Records from a data source:
########################################

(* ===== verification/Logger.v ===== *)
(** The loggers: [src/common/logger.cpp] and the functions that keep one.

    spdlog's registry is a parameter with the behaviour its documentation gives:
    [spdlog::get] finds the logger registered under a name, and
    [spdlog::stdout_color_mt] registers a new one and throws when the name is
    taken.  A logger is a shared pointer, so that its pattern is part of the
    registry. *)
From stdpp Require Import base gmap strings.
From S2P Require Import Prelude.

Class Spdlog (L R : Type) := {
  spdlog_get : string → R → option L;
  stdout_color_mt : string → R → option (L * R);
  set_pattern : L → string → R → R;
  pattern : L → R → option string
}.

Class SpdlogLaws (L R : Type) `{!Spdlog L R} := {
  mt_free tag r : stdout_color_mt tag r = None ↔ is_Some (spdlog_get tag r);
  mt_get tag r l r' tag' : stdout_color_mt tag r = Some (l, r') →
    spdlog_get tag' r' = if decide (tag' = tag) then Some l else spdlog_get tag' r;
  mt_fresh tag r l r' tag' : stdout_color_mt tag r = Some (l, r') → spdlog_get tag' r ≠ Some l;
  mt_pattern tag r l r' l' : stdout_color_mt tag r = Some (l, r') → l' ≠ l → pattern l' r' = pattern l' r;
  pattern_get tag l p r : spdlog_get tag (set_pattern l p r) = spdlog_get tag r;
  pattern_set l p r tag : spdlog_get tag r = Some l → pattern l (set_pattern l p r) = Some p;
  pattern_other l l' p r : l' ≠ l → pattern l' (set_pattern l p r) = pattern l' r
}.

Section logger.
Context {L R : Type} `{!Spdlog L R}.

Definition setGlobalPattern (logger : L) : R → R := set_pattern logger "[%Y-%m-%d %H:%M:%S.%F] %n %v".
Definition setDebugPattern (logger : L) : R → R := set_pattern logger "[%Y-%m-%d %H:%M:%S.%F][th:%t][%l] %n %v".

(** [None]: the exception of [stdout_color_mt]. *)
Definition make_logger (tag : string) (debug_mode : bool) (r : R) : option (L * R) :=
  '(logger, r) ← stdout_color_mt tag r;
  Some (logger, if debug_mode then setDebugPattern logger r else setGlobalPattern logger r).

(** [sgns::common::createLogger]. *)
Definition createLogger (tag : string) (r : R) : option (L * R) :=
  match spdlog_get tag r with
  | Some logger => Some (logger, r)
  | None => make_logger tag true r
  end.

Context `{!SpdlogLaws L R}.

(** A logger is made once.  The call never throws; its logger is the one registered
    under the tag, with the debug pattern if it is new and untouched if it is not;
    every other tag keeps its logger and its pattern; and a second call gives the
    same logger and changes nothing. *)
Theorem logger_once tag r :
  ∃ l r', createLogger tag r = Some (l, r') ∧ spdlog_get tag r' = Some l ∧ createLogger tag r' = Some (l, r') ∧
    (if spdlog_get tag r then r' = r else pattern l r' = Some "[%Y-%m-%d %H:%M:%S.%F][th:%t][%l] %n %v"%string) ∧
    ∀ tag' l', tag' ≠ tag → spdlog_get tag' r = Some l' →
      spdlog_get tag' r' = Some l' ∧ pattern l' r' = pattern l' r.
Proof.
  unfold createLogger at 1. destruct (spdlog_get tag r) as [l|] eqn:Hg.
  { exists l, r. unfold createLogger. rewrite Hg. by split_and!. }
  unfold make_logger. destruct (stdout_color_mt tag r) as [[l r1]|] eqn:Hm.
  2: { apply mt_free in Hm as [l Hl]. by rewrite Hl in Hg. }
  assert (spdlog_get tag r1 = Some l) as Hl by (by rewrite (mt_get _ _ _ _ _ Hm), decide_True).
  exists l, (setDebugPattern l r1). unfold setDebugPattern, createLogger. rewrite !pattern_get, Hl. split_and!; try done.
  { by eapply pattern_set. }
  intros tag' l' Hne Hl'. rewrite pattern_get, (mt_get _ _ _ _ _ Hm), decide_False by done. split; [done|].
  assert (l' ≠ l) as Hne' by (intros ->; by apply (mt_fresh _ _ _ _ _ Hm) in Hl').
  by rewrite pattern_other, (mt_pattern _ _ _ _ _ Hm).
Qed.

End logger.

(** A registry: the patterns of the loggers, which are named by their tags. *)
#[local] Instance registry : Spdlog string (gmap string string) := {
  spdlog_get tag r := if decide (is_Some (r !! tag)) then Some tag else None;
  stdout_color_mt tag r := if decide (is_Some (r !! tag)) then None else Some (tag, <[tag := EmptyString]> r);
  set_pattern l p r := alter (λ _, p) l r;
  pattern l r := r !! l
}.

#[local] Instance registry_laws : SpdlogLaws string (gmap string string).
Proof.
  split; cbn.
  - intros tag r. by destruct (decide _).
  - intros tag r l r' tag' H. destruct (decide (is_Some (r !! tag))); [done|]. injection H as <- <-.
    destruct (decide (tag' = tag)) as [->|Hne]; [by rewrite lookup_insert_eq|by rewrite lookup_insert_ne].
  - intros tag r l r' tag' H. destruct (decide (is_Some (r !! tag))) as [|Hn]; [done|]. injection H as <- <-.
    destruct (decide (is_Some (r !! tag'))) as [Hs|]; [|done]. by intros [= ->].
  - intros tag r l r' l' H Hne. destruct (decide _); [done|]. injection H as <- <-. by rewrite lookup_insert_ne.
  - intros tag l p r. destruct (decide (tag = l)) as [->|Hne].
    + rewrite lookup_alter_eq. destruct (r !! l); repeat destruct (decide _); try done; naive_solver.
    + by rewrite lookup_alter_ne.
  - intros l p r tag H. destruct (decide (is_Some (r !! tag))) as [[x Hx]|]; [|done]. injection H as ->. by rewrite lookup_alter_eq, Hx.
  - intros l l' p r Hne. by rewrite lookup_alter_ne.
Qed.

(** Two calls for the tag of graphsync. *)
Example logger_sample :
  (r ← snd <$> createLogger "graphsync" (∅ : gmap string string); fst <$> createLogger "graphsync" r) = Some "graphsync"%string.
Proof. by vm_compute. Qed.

########################################

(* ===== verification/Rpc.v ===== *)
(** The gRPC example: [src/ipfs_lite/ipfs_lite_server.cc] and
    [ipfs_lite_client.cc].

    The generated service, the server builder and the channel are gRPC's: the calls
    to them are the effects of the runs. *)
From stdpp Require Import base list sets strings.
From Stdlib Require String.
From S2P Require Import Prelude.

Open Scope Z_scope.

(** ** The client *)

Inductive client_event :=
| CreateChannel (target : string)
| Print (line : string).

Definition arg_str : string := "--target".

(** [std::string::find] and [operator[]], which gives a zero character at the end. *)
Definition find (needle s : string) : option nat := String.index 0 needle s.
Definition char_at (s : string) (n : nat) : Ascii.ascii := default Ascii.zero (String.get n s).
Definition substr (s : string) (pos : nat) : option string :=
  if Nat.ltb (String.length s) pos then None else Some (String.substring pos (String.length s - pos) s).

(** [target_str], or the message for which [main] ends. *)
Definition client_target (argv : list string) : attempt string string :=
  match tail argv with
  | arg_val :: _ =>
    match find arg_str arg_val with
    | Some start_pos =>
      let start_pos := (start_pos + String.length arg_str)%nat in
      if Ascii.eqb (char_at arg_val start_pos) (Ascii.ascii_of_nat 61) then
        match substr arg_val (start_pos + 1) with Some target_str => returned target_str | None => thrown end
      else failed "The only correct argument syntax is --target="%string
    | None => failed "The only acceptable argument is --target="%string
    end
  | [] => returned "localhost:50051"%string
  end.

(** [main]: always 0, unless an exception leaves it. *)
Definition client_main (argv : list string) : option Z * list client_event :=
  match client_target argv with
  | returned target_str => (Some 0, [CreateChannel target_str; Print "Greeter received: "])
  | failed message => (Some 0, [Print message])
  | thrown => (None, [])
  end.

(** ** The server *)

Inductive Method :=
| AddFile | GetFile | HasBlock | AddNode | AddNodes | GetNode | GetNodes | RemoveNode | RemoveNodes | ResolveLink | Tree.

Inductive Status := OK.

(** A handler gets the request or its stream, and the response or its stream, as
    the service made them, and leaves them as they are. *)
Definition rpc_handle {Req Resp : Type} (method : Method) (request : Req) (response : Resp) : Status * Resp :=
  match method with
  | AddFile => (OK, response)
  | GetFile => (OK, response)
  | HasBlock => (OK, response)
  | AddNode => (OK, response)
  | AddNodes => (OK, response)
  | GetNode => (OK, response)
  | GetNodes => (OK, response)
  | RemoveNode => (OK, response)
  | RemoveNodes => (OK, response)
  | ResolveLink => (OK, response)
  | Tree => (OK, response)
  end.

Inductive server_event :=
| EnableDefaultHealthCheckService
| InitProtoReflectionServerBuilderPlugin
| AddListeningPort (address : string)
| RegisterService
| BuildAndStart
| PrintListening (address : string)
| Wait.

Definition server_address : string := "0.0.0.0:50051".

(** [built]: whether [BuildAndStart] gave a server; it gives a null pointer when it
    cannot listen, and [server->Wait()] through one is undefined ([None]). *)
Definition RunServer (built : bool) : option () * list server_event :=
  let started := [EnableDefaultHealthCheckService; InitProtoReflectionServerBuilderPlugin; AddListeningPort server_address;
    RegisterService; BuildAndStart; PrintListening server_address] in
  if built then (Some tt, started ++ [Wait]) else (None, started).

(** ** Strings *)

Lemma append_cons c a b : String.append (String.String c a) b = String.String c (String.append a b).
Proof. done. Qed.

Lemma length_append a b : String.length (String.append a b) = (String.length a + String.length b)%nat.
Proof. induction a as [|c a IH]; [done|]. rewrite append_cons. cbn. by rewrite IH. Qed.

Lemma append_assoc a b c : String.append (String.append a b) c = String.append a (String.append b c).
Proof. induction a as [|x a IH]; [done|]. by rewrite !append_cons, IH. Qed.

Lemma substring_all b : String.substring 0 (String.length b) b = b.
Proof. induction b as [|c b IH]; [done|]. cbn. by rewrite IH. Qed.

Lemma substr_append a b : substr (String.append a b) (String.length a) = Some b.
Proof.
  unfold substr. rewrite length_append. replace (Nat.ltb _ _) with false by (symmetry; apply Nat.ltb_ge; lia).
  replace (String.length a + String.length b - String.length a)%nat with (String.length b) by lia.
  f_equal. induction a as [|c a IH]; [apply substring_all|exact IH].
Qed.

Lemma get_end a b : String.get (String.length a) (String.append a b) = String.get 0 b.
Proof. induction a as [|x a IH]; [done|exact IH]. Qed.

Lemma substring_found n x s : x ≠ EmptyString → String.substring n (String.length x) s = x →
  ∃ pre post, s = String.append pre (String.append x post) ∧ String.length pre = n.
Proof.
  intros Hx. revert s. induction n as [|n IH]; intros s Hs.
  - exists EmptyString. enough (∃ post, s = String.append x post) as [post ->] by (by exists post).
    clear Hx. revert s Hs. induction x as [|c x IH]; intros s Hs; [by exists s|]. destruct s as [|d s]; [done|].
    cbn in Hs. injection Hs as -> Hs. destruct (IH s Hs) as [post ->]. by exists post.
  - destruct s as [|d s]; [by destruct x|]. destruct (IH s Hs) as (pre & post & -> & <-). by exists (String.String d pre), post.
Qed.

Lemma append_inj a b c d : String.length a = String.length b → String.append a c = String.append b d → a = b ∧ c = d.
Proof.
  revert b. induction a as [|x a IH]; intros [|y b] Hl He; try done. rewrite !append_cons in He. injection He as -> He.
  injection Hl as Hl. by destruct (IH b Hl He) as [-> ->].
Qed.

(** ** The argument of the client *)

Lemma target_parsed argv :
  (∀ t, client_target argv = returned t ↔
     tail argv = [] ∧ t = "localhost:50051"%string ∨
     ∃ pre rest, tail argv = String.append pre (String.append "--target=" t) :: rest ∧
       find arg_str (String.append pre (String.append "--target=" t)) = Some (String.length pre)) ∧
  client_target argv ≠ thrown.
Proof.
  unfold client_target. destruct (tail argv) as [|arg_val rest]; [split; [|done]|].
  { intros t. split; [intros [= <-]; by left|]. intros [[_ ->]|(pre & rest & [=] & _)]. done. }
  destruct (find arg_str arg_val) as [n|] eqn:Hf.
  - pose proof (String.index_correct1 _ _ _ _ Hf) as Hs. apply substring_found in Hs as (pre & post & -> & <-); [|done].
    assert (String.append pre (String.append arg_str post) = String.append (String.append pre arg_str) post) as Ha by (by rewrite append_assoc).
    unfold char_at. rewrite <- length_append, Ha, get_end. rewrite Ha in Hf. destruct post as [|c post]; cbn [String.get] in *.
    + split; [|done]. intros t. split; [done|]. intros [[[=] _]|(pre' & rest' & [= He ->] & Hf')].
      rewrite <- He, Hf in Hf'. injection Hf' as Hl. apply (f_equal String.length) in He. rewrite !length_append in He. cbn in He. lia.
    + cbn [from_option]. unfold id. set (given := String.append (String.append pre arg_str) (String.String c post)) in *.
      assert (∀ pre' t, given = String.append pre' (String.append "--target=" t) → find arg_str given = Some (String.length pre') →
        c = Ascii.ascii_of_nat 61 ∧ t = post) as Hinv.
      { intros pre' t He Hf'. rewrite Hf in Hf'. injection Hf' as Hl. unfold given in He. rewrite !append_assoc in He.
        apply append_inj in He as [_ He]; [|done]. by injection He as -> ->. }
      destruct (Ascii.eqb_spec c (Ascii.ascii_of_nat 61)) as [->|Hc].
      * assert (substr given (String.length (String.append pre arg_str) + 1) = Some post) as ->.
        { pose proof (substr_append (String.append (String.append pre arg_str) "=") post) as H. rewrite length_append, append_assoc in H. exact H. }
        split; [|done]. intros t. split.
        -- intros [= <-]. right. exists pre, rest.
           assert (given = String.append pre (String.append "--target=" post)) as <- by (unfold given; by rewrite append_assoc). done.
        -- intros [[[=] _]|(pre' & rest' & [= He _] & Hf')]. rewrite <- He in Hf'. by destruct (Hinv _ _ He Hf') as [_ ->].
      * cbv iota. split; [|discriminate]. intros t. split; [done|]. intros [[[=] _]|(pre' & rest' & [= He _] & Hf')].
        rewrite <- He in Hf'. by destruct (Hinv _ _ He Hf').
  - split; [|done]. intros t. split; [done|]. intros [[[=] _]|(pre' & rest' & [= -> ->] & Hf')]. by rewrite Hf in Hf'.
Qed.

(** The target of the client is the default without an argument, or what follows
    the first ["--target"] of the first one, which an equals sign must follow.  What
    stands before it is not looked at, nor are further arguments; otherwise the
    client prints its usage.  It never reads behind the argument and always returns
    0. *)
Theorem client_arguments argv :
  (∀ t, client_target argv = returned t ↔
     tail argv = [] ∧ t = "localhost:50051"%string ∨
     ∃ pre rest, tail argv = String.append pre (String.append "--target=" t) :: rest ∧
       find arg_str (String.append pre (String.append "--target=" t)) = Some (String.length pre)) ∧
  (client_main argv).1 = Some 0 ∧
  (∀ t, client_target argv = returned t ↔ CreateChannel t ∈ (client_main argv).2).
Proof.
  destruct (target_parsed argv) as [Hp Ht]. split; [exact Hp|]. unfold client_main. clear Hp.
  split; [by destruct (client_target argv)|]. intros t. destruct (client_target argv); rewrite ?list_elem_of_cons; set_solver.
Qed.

########################################

Send back an exact copy of only the lines from the line with "- intros l l'" up to and including the line with "Proof. by vm_compute. Qed." in the data above.

  - intros l l' p r Hne. by rewrite lookup_alter_ne.
Qed.

(** Two calls for the tag of graphsync. *)
Example logger_sample :
  (r ← snd <$> createLogger "graphsync" (∅ : gmap string string); fst <$> createLogger "graphsync" r) = Some "graphsync"%string.
Proof. by vm_compute. Qed.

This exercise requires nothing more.